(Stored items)
- - - -
Lemma next_cell s entries i d : map_ok s entries -> i = next_index (sh_header s) -> cell_at (sh_cells s) i = Some d ->
  c_generation d <> 2 ^ 32 - 1 /\ ~ occupied_cell (sh_cells s) i d /\ entries !! i = None.
Proof.
  intros I -> Hd. unfold next_index in *. assert (~ occupied_cell (sh_cells s) (if hfree (sh_header s) =? 0 then hcreated (sh_header s) + 1 else hfree (sh_header s)) d /\ c_generation d <> 2 ^ 32 - 1) as [Hno Hg].
  { destruct (Z.eqb_spec (hfree (sh_header s)) 0) as [E|Hne].
    - split; [intros Ho; destruct (mo_occupied _ _ _ I _ _ Ho); lia|]. rewrite (mo_unused _ _ _ I _ _ Hd) by lia. lia.
    - destruct (mo_free _ _ _ I) as (chain & Hl & Hin). inversion Hl as [E|i c rest Hc Hl2 E1 E2]; [congruence|]. assert (hfree (sh_header s) ∈ chain) as Hx by (rewrite <- E2; left).
      apply Hin in Hx as (c' & Hc' & _ & H1 & H2). assert (c' = d) as -> by congruence. split; [intros [_ ?]; done|done]. }
  split; [done|]. split; [done|]. destruct (entries !! _) as [e|] eqn:E; [|done]. apply (mo_entries _ _ _ I) in E as (c & Hc & _). destruct Hno. destruct Hc as [Hc Ho]. split; [done|]. congruence.
Qed.

Lemma map_insert_ok s entries i d c' b head key : map_ok s entries -> i = next_index (sh_header s) -> cell_at (sh_cells s) i = Some d -> i <= hcapacity (sh_header s) ->
  c_occupied c' <> 0 -> c_generation c' = c_generation d + 1 -> c_hash c' = managedMapKeyHash key -> c_next c' = head -> mapKey (c_key c') = Ok key ->
  sh_table s !! b = Some head -> managedMapKeyHash key mod Z.of_nat (length (sh_table s)) = Z.of_nat b ->
  (NonReflexive key = true \/ forall j c, occupied_cell (sh_cells s) j c -> mapKey (c_key c) <> Ok key) ->
  map_ok (mkShape (stored_header (sh_header s) i (c_next d)) (sh_slabs s) (put_cell i c' (sh_cells s)) (<[b := i]> (sh_table s))) (<[i := entry_of i c']> entries).
Proof.
  intros I Ei Hd Hcap Ho Hg Hh Hn Hk Hb Hbk Hu. destruct (next_cell s entries i d I Ei Hd) as (Hg1 & Hno & Hnone). pose proof (mo_generation _ _ _ I i d Hd) as Hgr.
  assert (forall j e, occupied_cell (put_cell i c' (sh_cells s)) j e <-> (j = i /\ e = c') \/ occupied_cell (sh_cells s) j e) as Hoc.
  { intros j e. rewrite (occupied_put _ _ _ _ _ _ Hd). split; [intuition|]. intros [[-> ->]|Hj]; [by left|]. destruct (decide (j = i)) as [->|]; [|by right]. destruct Hno. destruct Hj. split; congruence. }
  assert (hcreated (sh_header s) <= hcreated (stored_header (sh_header s) i (c_next d)) /\ i <= hcreated (stored_header (sh_header s) i (c_next d))) as [Hcr1 Hcr2].
  { unfold next_index in Ei. cbn [stored_header hcreated]. destruct (Z.eqb_spec (hfree (sh_header s)) 0); [lia|]. split; [lia|]. subst i. destruct (mo_free _ _ _ I) as (chain & Hl & Hin).
    inversion Hl as [E|j c rest Hc Hl2 E1 E2]; [congruence|]. assert (hfree (sh_header s) ∈ chain) as Hx by (rewrite <- E2; left). apply Hin in Hx as (? & _ & ? & _). lia. }
  split; cbn [sh_header sh_cells sh_table].
  - cbn [stored_header hcreated hcapacity]. pose proof (mo_created _ _ _ I). case_if; lia.
  - cbn [stored_header hcount]. rewrite map_size_insert_None by done. rewrite (mo_count _ _ _ I). lia.
  - intros j e. destruct (decide (j = i)) as [->|Hne].
    + rewrite lookup_insert_eq. split; [intros [= <-]; exists c'; rewrite Hoc; auto|]. intros (x & [[_ ->]|Hx]%Hoc & ->); [done|]. destruct Hno. destruct Hx. split; congruence.
    + rewrite lookup_insert_ne by done. rewrite (mo_entries _ _ _ I). split; intros (x & Hx & ->); exists x; (split; [|done]); [rewrite Hoc; auto|apply Hoc in Hx as [[? _]|?]; done].
  - intros j x Hx. rewrite (cell_put _ _ _ _ _ Hd) in Hx. case_decide; [injection Hx as <-; lia|by apply (mo_generation _ _ _ I j)].
  - intros j x [[-> ->]|Hx]%Hoc; [split; [done|]; split; [lia|]; by exists key|]. destruct (mo_occupied _ _ _ I j x Hx) as (H1 & H2 & H3). split; [lia|]. done.
  - intros j x Hx Hj. rewrite (cell_put _ _ _ _ _ Hd) in Hx. case_decide; [lia|]. apply (mo_unused _ _ _ I j x Hx). lia.
  - intros j k x y key' [[-> ->]|Hx]%Hoc [[-> ->]|Hy]%Hoc Kx Ky Hr; try done.
    + assert (key' = key) as -> by congruence. destruct Hu as [?|Hu]; [congruence|]. by destruct (Hu k y Hy).
    + assert (key' = key) as -> by congruence. destruct Hu as [?|Hu]; [congruence|]. by destruct (Hu j x Hx).
    + by eapply (mo_unique _ _ _ I).
  - rewrite length_insert. intros b' head' Hb'. destruct (decide (b' = b)) as [->|Hne].
    + rewrite list_lookup_insert_eq in Hb' by (by eapply lookup_lt_Some). injection Hb' as <-. destruct (mo_chains _ _ _ I b head Hb) as (chain & Hl & Hin).
      assert (i ∉ chain) as Hni by (intros Hi; apply Hin in Hi as (x & Hx & _); destruct Hno; destruct Hx; split; congruence). exists (i :: chain). split; [by eapply linked_push|].
      intros j. rewrite elem_of_cons, Hin. split; [intros [->|(x & Hx & Ex)]; [exists c'; rewrite Hoc, Hh; auto|exists x; rewrite Hoc; auto]|].
      intros (x & [[-> ->]|Hx]%Hoc & Ex); [by left|right; by exists x].
    + rewrite list_lookup_insert_ne in Hb' by done. destruct (mo_chains _ _ _ I b' head' Hb') as (chain & Hl & Hin).
      assert (i ∉ chain) as Hni by (intros Hi; apply Hin in Hi as (x & Hx & _); destruct Hno; destruct Hx; split; congruence). exists chain. split; [by eapply linked_put|].
      intros j. rewrite Hin. split; [intros (x & Hx & Ex); exists x; rewrite Hoc; auto|]. intros (x & [[-> ->]|Hx]%Hoc & Ex); [|by exists x]. rewrite Hh in Ex. lia.
  - destruct (mo_free _ _ _ I) as (chain & Hl & Hin). cbn [stored_header hfree]. unfold next_index in Ei. destruct (Z.eqb_spec (hfree (sh_header s)) 0) as [E|Hne].
    + rewrite E in Hl. assert (chain = []) as -> by (by eapply linked_det; [|constructor]). rewrite E. exists []. split; [constructor|]. intros j. split; [intros Hj; by apply not_elem_of_nil in Hj|].
      intros (x & Hx & Hj & Hox & Hgx). rewrite (cell_put _ _ _ _ _ Hd) in Hx. case_decide; [by injection Hx as <-|]. cbn [stored_header hcreated] in Hj. rewrite E in Hj. cbn in Hj. apply Hin. exists x. split_and!; try done. lia.
    + inversion Hl as [E|j x rest Hx Hl2 E1 E2]; [congruence|]. subst j. rewrite <- Ei in *. assert (x = d) as -> by congruence. pose proof (linked_nodup _ _ _ Hl) as Hnd. rewrite <- E2 in Hnd.
      apply NoDup_cons in Hnd as [Hni Hnd]. exists rest. split; [by eapply linked_put|]. intros j. rewrite (cell_put _ _ _ _ _ Hd). case_decide as Ej.
      * subst j. split; [done|]. intros (y & [= <-] & _ & ? & _). done.
      * transitivity (j ∈ chain); [rewrite <- E2, elem_of_cons; intuition|]. rewrite Hin. cbn [stored_header hcreated]. rewrite <- Ei, (proj2 (Z.eqb_neq _ _)) by done. reflexivity.
Qed.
- - - -
(What is needed)
Only those lines of the entries above that run from the line containing "(Hu k y Hy)." to the line containing "(mo_unique _ _ _ I).", both included, should be transcribed exactly.

(Result)
    + assert (key' = key) as -> by congruence. destruct Hu as [?|Hu]; [congruence|]. by destruct (Hu k y Hy).
    + assert (key' = key) as -> by congruence. destruct Hu as [?|Hu]; [congruence|]. by destruct (Hu j x Hx).
    + by eapply (mo_unique _ _ _ I).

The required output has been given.